# Still have COVID what do I do?



## Madridista01 (Dec 11, 2020)

So around thanksgiving, I was awfully sick. I was coughing, had congestion, had chills, fever etc. I talked to my doctor and he told me to quarantine as I might have COVID and I couldn’t get tested at the time because I had no form of transportation and out of fear I could spread my sickness to anyone who took me as I do not drive . I spoke to the Target Leave and Benefits team and they told me I could take an LOA as my doctor ordered me to quarantine. Fast forward to now, I’m supposed to come back to work tomorrow but my HR told me I need documentation stating I am negative of COVID. I took the test yesterday and got my results today and it came out as positive. I am confused on what to do now. Do I have to take another LOA? My Symptoms have mostly gone away so I don’t know if I can return as I can possibly not be contagious. What do I do now?


----------



## Plummie78 (Dec 11, 2020)

Call leave and benefits tell them you have tested positive for covid. You have to upload your test results to them. After that call your hr and tell them your results. You will have 14 days of paid leave. Make sure to get tested again when you get close to your return date and hopefully it will be negative.


----------



## Xanatos (Dec 11, 2020)

Which test did you get? If you got the rapid test, doesn’t that just test for antibodies? If that’s correct, then you could potentially test positive for the rest of your life with that particular test.

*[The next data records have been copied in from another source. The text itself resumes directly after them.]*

(** Compact JSON text for documents whose strings need no escaping;
    floating-point values are taken to be whole numbers. *)
Fixpoint sample_dump (j : json Z) : string :=
  match j with
  | JNull => "null"
  | JBoolean b => if b then "true" else "false"
  | JInteger i => pretty i
  | JFloat d => pretty d
  | JString s => dquote +:+ s +:+ dquote
  | JArray items =>
      "[" +:+
      (fix go (l : list (json Z)) : string :=
         match l with
         | [] => ""
         | x :: [] => sample_dump x
         | x :: r => sample_dump x +:+ "," +:+ go r
         end) items
      +:+ "]"
  | JObject members =>
      "{" +:+
      (fix go (l : list (string * json Z)) : string :=
         match l with
         | [] => ""
         | (k, x) :: [] => dquote +:+ k +:+ dquote +:+ ":" +:+ sample_dump x
         | (k, x) :: r => dquote +:+ k +:+ dquote +:+ ":" +:+ sample_dump x +:+ "," +:+ go r
         end) members
      +:+ "}"
  end.

Definition empty_server : Server := mkServer ∅ (fun _ => 0%N).

Definition quiet_world (events : list event) : World :=
  mkWorld empty_server events [] [] 1700000000 [].

(** A connected client in a world with the given coming events. *)
Definition online (events : list event) : State :=
  RedisClient_new "localhost" 6379 (quiet_world events).

(** A client whose connection attempt failed. *)
Definition offline : State :=
  RedisClient_new "localhost" 6379
    (mkWorld empty_server [] [Unreachable "Connection refused"] [] 1700000000 []).

Definition sample_quote : json Z :=
  JObject [("price", JInteger 189); ("volume", JInteger 52000)].

(** A reader for one document: it accepts that document's text only. *)
Definition sample_parse (expected : json Z) (text : string) : option (json Z) :=
  if String.eqb text (sample_dump expected) then Some expected else None.

(** ** The life of an object *)

(** redis_client.h:23, the destructor: whether it hands the handle to
    [redisFree]. *)
Definition destructor_frees (c : RedisClient) : bool :=
  bool_decide (context c <> None) && connected c.

(** A call of a public member function, with its arguments. *)
Inductive call (double : Type) :=
| CallConnect
| CallIsConnected
| CallStoreStockData (symbol : string) (data : json double)
| CallStoreTradingSignal (symbol signal reason : string) (confidence : double)
| CallGetStockData (symbol : string)
| CallPublishMarketUpdate (channel : string) (data : json double)
| CallGetAvailableSymbols.
Arguments CallConnect {double}.
Arguments CallIsConnected {double}.
Arguments CallStoreStockData {double} symbol data.
Arguments CallStoreTradingSignal {double} symbol signal reason confidence.
Arguments CallGetStockData {double} symbol.
Arguments CallPublishMarketUpdate {double} channel data.
Arguments CallGetAvailableSymbols {double}.

(** The call is made and its result dropped. *)
Definition perform {double : Type} (dump : json double -> string) (c : call double)
  : M unit :=
  match c with
  | CallConnect => connect ;;; ret tt
  | CallIsConnected => isConnected ;;; ret tt
  | CallStoreStockData symbol data => storeStockData dump symbol data ;;; ret tt
  | CallStoreTradingSignal symbol signal reason confidence =>
      storeTradingSignal dump symbol signal reason confidence ;;; ret tt
  | CallGetStockData symbol => getStockData symbol ;;; ret tt
  | CallPublishMarketUpdate channel data => publishMarketUpdate dump channel data ;;; ret tt
  | CallGetAvailableSymbols => getAvailableSymbols ;;; ret tt
  end.

(** The calls are made one after the other on the same object. *)
Fixpoint perform_all {double : Type} (dump : json double -> string)
    (calls : list (call double)) : M unit :=
  match calls with
  | [] => ret tt
  | c :: rest => perform dump c ;;; perform_all dump rest
  end.

(** The call is not [connect]. *)
Definition is_operation {double : Type} (c : call double) : bool :=
  match c with
  | CallConnect => false
  | _ => true
  end.

(** The number of signal writes among the calls. *)
Fixpoint signal_writes {double : Type} (calls : list (call double)) : nat :=
  match calls with
  | [] => 0
  | CallStoreTradingSignal _ _ _ _ :: rest => S (signal_writes rest)
  | _ :: rest => signal_writes rest
  end.

(** Every coming request is executed and answered. *)
Definition calm (w : World) : Prop :=
  Forall (fun e => fate e = Deliver) (schedule w).

(** The handle is there exactly when the object says it is connected. *)
Definition handle_matches_flag (c : RedisClient) : Prop :=
  connected c = true <-> context c <> None.

(** The name [getAvailableSymbols] lists for a key (redis_client.h:170-173):
    the text after the last colon; nothing for a key without colon. *)
Definition listed_name (key : string) : option string :=
  match find_last_of ":" key with
  | Some pos => Some (substr (S pos) key)
  | None => None
  end.

(** The name under which a stored symbol comes back from
    [getAvailableSymbols]: what follows the last colon of the symbol as it
    reached the store, the whole of it when it has no colon. *)
Definition listed_as (symbol : string) : string :=
  match listed_name (c_str symbol) with
  | Some name => name
  | None => c_str symbol
  end.

(** The string holds the byte. *)
Fixpoint has_byte (ch : ascii) (s : string) : bool :=
  match s with
  | EmptyString => false
  | String c s' => Ascii.eqb c ch || has_byte ch s'
  end.

(** A computation that leaves the object's fields as they are. *)
Definition keeps_self {A : Type} (m : M A) : Prop :=
  forall s, self (snd (m s)) = self s.

(** Between two states no command was handed to [redisCommand]: the log of
    requests, the store and the coming events are the same. *)
Definition no_request (s s' : State) : Prop :=
  sent (world s') = sent (world s) /\
  server (world s') = server (world s) /\
  schedule (world s') = schedule (world s).

(** * Properties *)

(** ** The monad *)

Lemma bind_run {A B : Type} (m : M A) (k : A -> M B) (s : State) :
  bind m k s = k (fst (m s)) (snd (m s)).
Proof. unfold bind. destruct (m s); reflexivity. Qed.

Lemma keeps_self_ret {A : Type} (a : A) : keeps_self (ret a).
Proof. intros s; reflexivity. Qed.

Lemma keeps_self_bind {A B : Type} (m : M A) (k : A -> M B) :
  keeps_self m -> (forall a, keeps_self (k a)) -> keeps_self (bind m k).
Proof.
  intros Hm Hk s. rewrite bind_run, Hk. apply Hm.
Qed.

Lemma keeps_self_get_connected : keeps_self get_connected.
Proof. intros s; reflexivity. Qed.

Lemma keeps_self_redisCommand (c : command) : keeps_self (redisCommand c).
Proof. intros s; reflexivity. Qed.

Lemma keeps_self_time : keeps_self time.
Proof. intros s; reflexivity. Qed.

Lemma keeps_self_print (out : stream) (line : string) : keeps_self (print out line).
Proof. intros s; reflexivity. Qed.

Create HintDb frame.
#[local] Hint Resolve keeps_self_ret keeps_self_get_connected keeps_self_redisCommand
  keeps_self_time keeps_self_print : frame.

(** Walks through a member function: binds, branches, then the calls. *)
Ltac frame :=
  repeat first
    [ apply keeps_self_bind; [ | intros ? ]
    | match goal with
      | |- keeps_self (if ?b then _ else _) => destruct b
      | |- keeps_self (match ?x with _ => _ end) => destruct x
      | |- keeps_self (let _ := _ in _) => cbv zeta
      end
    | solve [ auto with frame ] ].

Lemma keeps_self_storeStockData {double : Type} (dump : json double -> string)
    (symbol : string) (data : json double) :
  keeps_self (storeStockData dump symbol data).
Proof. unfold storeStockData. frame. Qed.

Lemma keeps_self_storeTradingSignal {double : Type} (dump : json double -> string)
    (symbol signal reason : string) (confidence : double) :
  keeps_self (storeTradingSignal dump symbol signal reason confidence).
Proof. unfold storeTradingSignal. frame. Qed.

Lemma keeps_self_getStockData (symbol : string) : keeps_self (getStockData symbol).
Proof. unfold getStockData. frame. Qed.

Lemma keeps_self_publishMarketUpdate {double : Type} (dump : json double -> string)
    (channel : string) (data : json double) :
  keeps_self (publishMarketUpdate dump channel data).
Proof. unfold publishMarketUpdate. frame. Qed.

Lemma keeps_self_getAvailableSymbols : keeps_self getAvailableSymbols.
Proof. unfold getAvailableSymbols. frame. Qed.

(** C10. Every operation other than [connect] leaves the object's fields,
    among them the [connected] flag and the [context] handle, exactly as
    they were, whatever the store answers and whether the call succeeds or
    fails. *)
Theorem operations_keep_connection_state {double : Type} (dump : json double -> string)
    (symbol signal reason channel : string) (data : json double) (confidence : double)
    (s : State) :
  self (snd (storeStockData dump symbol data s)) = self s /\
  self (snd (storeTradingSignal dump symbol signal reason confidence s)) = self s /\
  self (snd (getStockData symbol s)) = self s /\
  self (snd (publishMarketUpdate dump channel data s)) = self s /\
  self (snd (getAvailableSymbols s)) = self s /\
  self (snd (isConnected s)) = self s.
Proof.
  repeat apply conj.
  - apply keeps_self_storeStockData.
  - apply keeps_self_storeTradingSignal.
  - apply keeps_self_getStockData.
  - apply keeps_self_publishMarketUpdate.
  - apply keeps_self_getAvailableSymbols.
  - reflexivity.
Qed.

(** [connect] is the operation that does change the fields: a refused
    connection leaves a client that was connected disconnected. *)
Example connect_changes_connection_state :
  let s := online [] in
  let w := mkWorld empty_server [] [NoMemory] [] 0 [] in
  connected (self s) = true /\
  connected (self (snd (connect (mkState (self s) w)))) = false /\
  context (self (snd (connect (mkState (self s) w)))) = None.
Proof. repeat apply conj; reflexivity. Qed.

I think you need to get the viral test, which takes a few days.


----------



## Madridista01 (Dec 11, 2020)

Xanatos said:


> Which test did you get? If you got the rapid test, doesn’t that just test for antibodies? If that’s correct, then you could potentially test positive for the rest of your life with that particular test.
> 
> I think you need to get the viral test, which takes a few days.


I took the viral test


----------



## Xanatos (Dec 11, 2020)

Madridista01 said:


> I took the viral test


I guess just keep taking tests until you are negative. Definitely keep talking to your store to make sure you're doing everything right, and make sure you get 2 weeks paid time off when all of this is through, as @Plummie78 said.


----------